> _MATERIAL PROVIDED_

(* ===== verification/Driver.v ===== *)
(** * Driver: the scaffolding loop of [main] (main.go 196-288)

    [run] is the triple loop over packages, files and scope objects;
    [gen_object] is its body: the guards of [Eligibility.classify], the
    "skipping invalid" diagnostic, the type assertion that panics, and
    for an eligible declaration [scaffold_decl]: parameter and result
    extraction, the receiver for a method, execution of the matching
    template on [outputFile], and on a render error the message
    "creating test function for ..." followed by [os.Exit(1)].

    The main theorems compare a run with [expected]: the concatenation,
    in traversal order, of the spec's [scaffold] for every eligible
    object.  When the destination is a file, a run acts on it as one
    [Write] of [expected] would: with unbounded room it appends all of
    it and ends normally; with [n] bytes of room it appends the first
    [n] bytes and exits with status 1 exactly when [expected] is longer.
    When the destination is standard output, the diagnostics of
    [typename] land in the middle of the generated code. *)

From Stdlib Require Import String Ascii.
From stdpp Require Import base list strings.
From S2P Require Import Prelude World GoAst TypeName Signature Template Eligibility.

Local Open Scope se_scope.
Import TypeNamer Extract Eligible.

Module Driver.

Definition type_assert_panic : string :=
  "interface conversion: interface {} is not *ast.FuncDecl".

Section Run.
Context {R : Type} `{Matcher R} (filter : R).

(** [err = testFuncTemplate.Execute(outputFile, f)] or, with a
    receiver, [err = testMethodTemplate.Execute(outputFile, m)]. *)
Definition render_decl (fn : Ast.FuncDecl) (ps : list Param) (rs : list Result)
  : IO (option string) :=
  match Ast.Recv fn with
  | None => Execute testFuncTemplate (mkFunc (Ast.Name fn) ps rs)
  | Some recv =>
      rcvr <- extract_receiver recv ;;
      Execute testMethodTemplate (mkMethod (Ast.Name fn) rcvr ps rs)
  end.

(** main.go 228-285, for an eligible declaration. *)
Definition scaffold_decl (fn : Ast.FuncDecl) (rl : Ast.FieldList) : IO unit :=
  ps <- extract_params (Ast.Params fn) ;;
  rs <- extract_results rl ;;
  err <- render_decl fn ps rs ;;
  match err with
  | Some e =>
      print ("creating test function for " +:+ Ast.Name fn +:+ ": " +:+ e +:+ NL) ;;;
      exit 1
  | None => ret tt
  end.

(** The body of [for _, obj := range file.Scope.Objects]. *)
Definition gen_object (pkg : Ast.Package) (obj : Ast.Object) : IO unit :=
  match classify filter pkg obj with
  | InvalidPos => println ["skipping invalid"; Ast.ObjName obj]
  | BadDecl => se_panic type_assert_panic
  | Eligible fn rl => scaffold_decl fn rl
  | _ => ret tt
  end.

(** [for _, pkg := range packages { for _, file := range pkg.Files { ... } }] *)
Definition run (packages : list Ast.Package) : IO unit :=
  se_iter (fun pkg =>
    se_iter (fun file => se_iter (gen_object pkg) (Ast.Objects file)) (Ast.Files pkg))
    packages.

(** ** What a run writes *)

(** The text scaffolded for one object: the spec's [scaffold] for an
    eligible object, nothing otherwise. *)
Definition out_text (pkg : Ast.Package) (obj : Ast.Object) : string :=
  match classify filter pkg obj with
  | Eligible fn rl => scaffold (Ast.Name fn) (params_spec (Ast.Params fn)) (results_spec rl)
  | _ => EmptyString
  end.

Definition expected (packages : list Ast.Package) : string :=
  sconcat (map (fun pkg =>
    sconcat (map (fun file => sconcat (map (out_text pkg) (Ast.Objects file)))
                 (Ast.Files pkg)))
    packages).

(** What a run prints for one object when the destination is standard
    output: the notice of an invalid position, or, for an eligible
    declaration, the line [typename] prints for each unsupported type, in
    the order it is called (each parameter name, each result group, the
    receiver), followed by the scaffold. *)
Definition recv_diag (fn : Ast.FuncDecl) : string :=
  match Ast.Recv fn with
  | Some (f :: _) => diag_text (resolve (Ast.Type_ f))
  | _ => EmptyString
  end.

Definition out_stdout (pkg : Ast.Package) (obj : Ast.Object) : string :=
  match classify filter pkg obj with
  | InvalidPos => "skipping invalid " +:+ Ast.ObjName obj +:+ NL
  | Eligible fn rl =>
      params_diag (Ast.Params fn) +:+ results_diag rl +:+ recv_diag fn +:+
      scaffold (Ast.Name fn) (params_spec (Ast.Params fn)) (results_spec rl)
  | _ => EmptyString
  end.

Definition expected_stdout (packages : list Ast.Package) : string :=
  sconcat (map (fun pkg =>
    sconcat (map (fun file => sconcat (map (out_stdout pkg) (Ast.Objects file)))
                 (Ast.Files pkg)))
    packages).

(** The receiver [fn.Recv.List[0].Names[0]] exists. *)
Definition recv_named (fn : Ast.FuncDecl) : bool :=
  match Ast.Recv fn with
  | None => true
  | Some [] => false
  | Some (f :: _) => negb (bool_decide (Ast.Names f = []))
  end.

(** The objects [go/parser] produces never make the loop panic. *)
Definition no_panic (pkg : Ast.Package) (obj : Ast.Object) : bool :=
  match classify filter pkg obj with
  | BadDecl => false
  | Eligible fn _ => recv_named fn
  | _ => true
  end.

Definition wf_run (packages : list Ast.Package) : Prop :=
  Forall (fun pkg => Forall (fun file => Forall (fun obj => no_panic pkg obj = true)
                                           (Ast.Objects file))
                            (Ast.Files pkg)) packages.

End Run.

(** [m] acts on an output file as one [Write] of [s], ending with
    [os.Exit(1)] when that write fails. *)
Definition acts_as_write (m : IO unit) (s : string) : Prop :=
  forall w, dest w = DestFile ->
    fst (m w) = (if fits s (outfile w) then Done tt else Exited 1) /\
    outfile (snd (m w)) = fst (Write s (outfile w)) /\
    dest (snd (m w)) = DestFile.


(** ** Concrete runs *)

(** The anchored literal pattern [^p] as a matcher. *)
Record Prefix := mkPrefix { prefix : string }.
#[export] Instance Prefix_Matcher : Matcher Prefix := fun r name => HasPrefix name (prefix r).

Definition int_t : Ast.Expr := Ast.Ident "int".

(** [func name(x, y int) int] as [go/parser] declares it. *)
Definition binop (name : string) : Ast.Object :=
  Ast.mkObject Ast.Fun name
    (Ast.FuncDeclNode (Ast.mkFuncDecl None name [Ast.mkField ["x"; "y"] int_t]
                                      (Some [Ast.mkField [] int_t])))
    true.

Definition math_pkg : Ast.Package :=
  Ast.mkPackage "main"
    [Ast.mkFile "math.go"
       [binop "Add"; binop "Add2"; binop "Subtract";
        Ast.mkObject Ast.Typ "AddResult" Ast.OtherDecl true]].

Definition to_file : World :=
  mkWorld (mkWriter EmptyString None EmptyString)
          (mkWriter EmptyString None EmptyString) DestFile (mkWriter EmptyString None EmptyString).

(** No [-o]: the output is standard output. *)
Definition to_stdout : World :=
  mkWorld (mkWriter EmptyString None EmptyString)
          (mkWriter EmptyString None EmptyString) DestStdout (mkWriter EmptyString None EmptyString).

(** The function [Sum(xs []int) int] on standard output: the line
    [*ast.ArrayType], then a scaffold whose [Input] field [xs] has no
    type. *)
Definition sum_pkg : Ast.Package :=
  Ast.mkPackage "main" [Ast.mkFile "sum.go" [Ast.mkObject Ast.Fun "Sum"
    (Ast.FuncDeclNode (Ast.mkFuncDecl None "Sum" [Ast.mkField ["xs"] (Ast.ArrayType None int_t)]
                                      (Some [Ast.mkField [] int_t]))) true]].

Definition small_disk : World :=
  mkWorld (mkWriter EmptyString None EmptyString)
          (mkWriter EmptyString (Some 1000) "no space left on device") DestFile
          (mkWriter EmptyString None EmptyString).

(** ** Lemmas *)

Lemma write_dest_file (s : string) (w : World) :
  dest w = DestFile ->
  write_dest s w = (Done (snd (Write s (outfile w))),
                    mkWorld (stdout w) (fst (Write s (outfile w))) DestFile (stderr w)).
Proof.
  destruct w as [so fo d se]; simpl; intros ->. unfold write_dest, dest_writer, set_dest_writer; simpl.
  by destruct (Write s fo).
Qed.

Lemma acts_as_write_stdout (m : IO unit) :
  (forall w, fst (m w) = Done tt /\ outfile (snd (m w)) = outfile w /\ dest (snd (m w)) = dest w) ->
  acts_as_write m EmptyString.
Proof.
  intros Hm w Hd. destruct (Hm w) as (H1 & H2 & H3).
  rewrite fits_empty, Write_empty. simpl. by rewrite H1, H2, H3.
Qed.

Lemma acts_as_write_ret : acts_as_write (se_ret tt) EmptyString.
Proof. apply acts_as_write_stdout. by intros w. Qed.

Lemma acts_as_write_println (l : list string) : acts_as_write (println l) EmptyString.
Proof. apply acts_as_write_stdout. by intros w. Qed.

(** Composition: one write after the other, stopping at the first exit. *)
Lemma acts_as_write_bind (m k : IO unit) (s t : string) :
  acts_as_write m s -> acts_as_write k t -> acts_as_write (se_bind m (fun _ => k)) (s +:+ t).
Proof.
  intros Hm Hk w Hd. unfold se_bind. destruct (Hm w Hd) as (H1 & H2 & H3).
  destruct (m w) as [r w1]; simpl in *.
  destruct (fits s (outfile w)) eqn:Hf; subst r.
  - destruct (Hk w1 H3) as (H4 & H5 & H6). rewrite H2 in H4, H5.
    rewrite (fits_app_ok _ _ _ Hf) in H4. rewrite (Write_app_ok _ _ _ Hf). done.
  - simpl. by rewrite (fits_app_err _ _ _ Hf), (Write_app_err _ _ _ Hf).
Qed.

(** A step that yields [a] and only prints on standard output, then [k a]. *)
Lemma acts_as_write_pre {A} (m : IO A) (a : A) (f : World -> World) (k : A -> IO unit) (s : string) :
  (forall w, m w = (Done a, f w)) -> stdout_only f -> acts_as_write (k a) s ->
  acts_as_write (se_bind m k) s.
Proof.
  intros Hm Hf Hk w Hd. unfold se_bind. rewrite Hm. destruct (Hf w) as [Ho Hd'].
  rewrite <- Ho. apply Hk. congruence.
Qed.

Lemma acts_as_write_iter {A} (f : A -> IO unit) (g : A -> string) (l : list A) :
  Forall (fun x => acts_as_write (f x) (g x)) l ->
  acts_as_write (se_iter f l) (sconcat (map g l)).
Proof.
  induction 1 as [|x l Hx _ IH]; simpl; [apply acts_as_write_ret|].
  by apply acts_as_write_bind.
Qed.

Section RunLemmas.
Context {R : Type} `{Matcher R} (filter : R).

(** Rendering an eligible declaration is one write of its scaffold,
    after diagnostics on standard output only. *)
Lemma render_decl_run (fn : Ast.FuncDecl) (ps : list Param) (rs : list Result) :
  recv_named fn = true ->
  exists f, stdout_only f /\
    forall w, render_decl fn ps rs w = write_dest (scaffold (Ast.Name fn) ps rs) (f w).
Proof.
  unfold recv_named, render_decl. intros Hr.
  destruct (Ast.Recv fn) as [[|f0 recv]|].
  - done.
  - destruct (Ast.Names f0) as [|n ns] eqn:Hn; [done|].
    exists (diag (resolve (Ast.Type_ f0))). split; [auto with gen|]. intros w.
    unfold extract_receiver, se_bind, se_ret. rewrite Hn, typename_run. cbv beta iota.
    unfold Execute. rewrite write_all_sconcat, writes_method_func, writes_func_scaffold. done.
  - exists id. split; [by intros w|]. intros w.
    unfold Execute. rewrite write_all_sconcat, writes_func_scaffold. done.
Qed.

> _WORK INSTRUCTION_
Only the lines that contain the string "mkPackage" should be copied from the entries above.

> _TASK ANSWER_
  Ast.mkPackage "main"
  Ast.mkPackage "main" [Ast.mkFile "sum.go" [Ast.mkObject Ast.Fun "Sum"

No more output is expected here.